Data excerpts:
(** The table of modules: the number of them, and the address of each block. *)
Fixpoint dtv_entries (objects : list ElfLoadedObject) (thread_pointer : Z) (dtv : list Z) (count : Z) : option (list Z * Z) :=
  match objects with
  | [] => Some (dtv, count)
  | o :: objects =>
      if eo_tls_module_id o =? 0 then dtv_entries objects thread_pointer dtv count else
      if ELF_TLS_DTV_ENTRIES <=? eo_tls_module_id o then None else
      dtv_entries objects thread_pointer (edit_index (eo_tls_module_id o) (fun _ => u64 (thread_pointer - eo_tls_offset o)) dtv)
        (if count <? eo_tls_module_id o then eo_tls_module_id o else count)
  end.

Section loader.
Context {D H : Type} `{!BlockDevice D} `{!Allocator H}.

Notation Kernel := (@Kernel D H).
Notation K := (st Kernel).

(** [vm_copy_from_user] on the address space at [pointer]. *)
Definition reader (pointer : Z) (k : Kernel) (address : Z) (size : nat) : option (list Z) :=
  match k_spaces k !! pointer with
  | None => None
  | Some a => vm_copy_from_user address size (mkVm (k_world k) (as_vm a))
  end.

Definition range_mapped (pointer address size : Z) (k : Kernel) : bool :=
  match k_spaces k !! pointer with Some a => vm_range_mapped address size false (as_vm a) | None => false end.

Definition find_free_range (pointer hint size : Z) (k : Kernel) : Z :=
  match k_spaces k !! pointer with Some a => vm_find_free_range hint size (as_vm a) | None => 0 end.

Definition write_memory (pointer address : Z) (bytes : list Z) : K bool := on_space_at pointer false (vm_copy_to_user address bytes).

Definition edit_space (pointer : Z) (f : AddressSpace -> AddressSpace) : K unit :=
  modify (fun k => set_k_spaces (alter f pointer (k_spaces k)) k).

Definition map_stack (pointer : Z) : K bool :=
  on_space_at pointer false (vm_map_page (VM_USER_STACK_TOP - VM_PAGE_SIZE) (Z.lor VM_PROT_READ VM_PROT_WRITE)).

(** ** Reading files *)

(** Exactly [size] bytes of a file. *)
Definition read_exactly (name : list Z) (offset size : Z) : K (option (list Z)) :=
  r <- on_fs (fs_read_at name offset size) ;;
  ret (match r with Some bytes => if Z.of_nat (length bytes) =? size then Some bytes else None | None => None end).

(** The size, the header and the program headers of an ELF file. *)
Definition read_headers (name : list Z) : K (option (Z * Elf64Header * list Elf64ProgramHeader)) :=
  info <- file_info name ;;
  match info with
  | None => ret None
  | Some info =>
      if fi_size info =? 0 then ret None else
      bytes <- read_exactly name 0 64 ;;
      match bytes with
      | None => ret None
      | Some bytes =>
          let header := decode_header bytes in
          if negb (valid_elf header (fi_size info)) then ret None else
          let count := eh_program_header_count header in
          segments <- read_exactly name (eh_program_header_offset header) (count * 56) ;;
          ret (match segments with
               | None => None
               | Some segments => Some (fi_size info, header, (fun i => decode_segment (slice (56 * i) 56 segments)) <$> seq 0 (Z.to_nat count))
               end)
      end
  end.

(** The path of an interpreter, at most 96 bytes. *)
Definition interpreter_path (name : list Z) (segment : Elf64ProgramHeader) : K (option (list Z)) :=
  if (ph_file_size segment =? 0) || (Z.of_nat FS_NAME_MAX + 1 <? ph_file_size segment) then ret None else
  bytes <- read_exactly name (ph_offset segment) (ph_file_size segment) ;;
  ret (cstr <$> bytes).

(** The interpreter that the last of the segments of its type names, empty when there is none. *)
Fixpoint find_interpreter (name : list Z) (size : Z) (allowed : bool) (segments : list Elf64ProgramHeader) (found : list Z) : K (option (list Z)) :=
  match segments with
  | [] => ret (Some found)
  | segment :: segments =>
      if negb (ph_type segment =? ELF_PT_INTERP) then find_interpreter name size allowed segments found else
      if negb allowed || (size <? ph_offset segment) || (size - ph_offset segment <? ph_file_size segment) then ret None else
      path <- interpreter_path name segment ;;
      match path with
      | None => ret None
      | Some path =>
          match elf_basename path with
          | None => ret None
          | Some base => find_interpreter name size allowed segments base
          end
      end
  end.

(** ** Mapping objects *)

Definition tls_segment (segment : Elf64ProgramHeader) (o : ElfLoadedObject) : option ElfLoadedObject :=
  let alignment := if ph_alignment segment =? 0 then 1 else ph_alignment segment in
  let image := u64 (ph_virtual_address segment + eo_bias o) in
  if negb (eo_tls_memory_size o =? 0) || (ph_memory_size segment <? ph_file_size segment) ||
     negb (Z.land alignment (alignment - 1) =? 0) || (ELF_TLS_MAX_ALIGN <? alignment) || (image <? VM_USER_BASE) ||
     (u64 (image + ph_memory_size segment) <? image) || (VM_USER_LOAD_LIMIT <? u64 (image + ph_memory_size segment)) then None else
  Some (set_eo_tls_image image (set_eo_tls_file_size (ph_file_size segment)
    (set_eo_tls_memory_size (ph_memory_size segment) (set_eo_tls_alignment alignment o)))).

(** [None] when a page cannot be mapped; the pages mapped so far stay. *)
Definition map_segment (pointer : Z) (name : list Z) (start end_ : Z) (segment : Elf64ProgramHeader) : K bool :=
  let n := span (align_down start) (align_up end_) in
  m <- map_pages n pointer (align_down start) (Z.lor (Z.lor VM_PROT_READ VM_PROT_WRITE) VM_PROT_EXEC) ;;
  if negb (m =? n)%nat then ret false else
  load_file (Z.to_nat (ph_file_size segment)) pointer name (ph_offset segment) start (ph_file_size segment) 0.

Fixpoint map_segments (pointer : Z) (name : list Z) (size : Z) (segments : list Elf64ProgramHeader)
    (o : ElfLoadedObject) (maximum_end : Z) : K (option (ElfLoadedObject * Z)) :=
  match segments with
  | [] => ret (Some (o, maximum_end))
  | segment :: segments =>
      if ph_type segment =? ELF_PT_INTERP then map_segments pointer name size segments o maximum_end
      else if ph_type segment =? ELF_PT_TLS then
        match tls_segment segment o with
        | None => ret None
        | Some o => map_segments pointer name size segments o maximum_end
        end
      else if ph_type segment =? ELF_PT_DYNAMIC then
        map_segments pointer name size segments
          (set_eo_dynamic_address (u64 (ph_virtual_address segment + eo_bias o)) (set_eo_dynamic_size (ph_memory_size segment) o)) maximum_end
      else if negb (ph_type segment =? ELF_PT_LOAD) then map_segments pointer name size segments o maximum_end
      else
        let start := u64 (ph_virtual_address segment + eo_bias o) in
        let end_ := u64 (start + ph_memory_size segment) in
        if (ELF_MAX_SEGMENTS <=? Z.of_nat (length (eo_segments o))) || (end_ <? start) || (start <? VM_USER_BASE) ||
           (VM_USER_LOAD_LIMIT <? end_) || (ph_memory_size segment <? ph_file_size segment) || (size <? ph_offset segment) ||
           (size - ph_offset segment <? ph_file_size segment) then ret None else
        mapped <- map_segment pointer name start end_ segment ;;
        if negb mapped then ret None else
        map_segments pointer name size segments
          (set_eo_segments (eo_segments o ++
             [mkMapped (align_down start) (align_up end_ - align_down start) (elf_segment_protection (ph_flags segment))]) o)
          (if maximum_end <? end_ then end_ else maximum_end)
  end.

EXERCISE
Copy out, exactly and alone, the lines of the entries above between the ones holding "let alignment := if" and "(set_eo_tls_memory_size (ph_memory_size segment)", inclusive.

ANSWER
  let alignment := if ph_alignment segment =? 0 then 1 else ph_alignment segment in
  let image := u64 (ph_virtual_address segment + eo_bias o) in
  if negb (eo_tls_memory_size o =? 0) || (ph_memory_size segment <? ph_file_size segment) ||
     negb (Z.land alignment (alignment - 1) =? 0) || (ELF_TLS_MAX_ALIGN <? alignment) || (image <? VM_USER_BASE) ||
     (u64 (image + ph_memory_size segment) <? image) || (VM_USER_LOAD_LIMIT <? u64 (image + ph_memory_size segment)) then None else
  Some (set_eo_tls_image image (set_eo_tls_file_size (ph_file_size segment)
    (set_eo_tls_memory_size (ph_memory_size segment) (set_eo_tls_alignment alignment o)))).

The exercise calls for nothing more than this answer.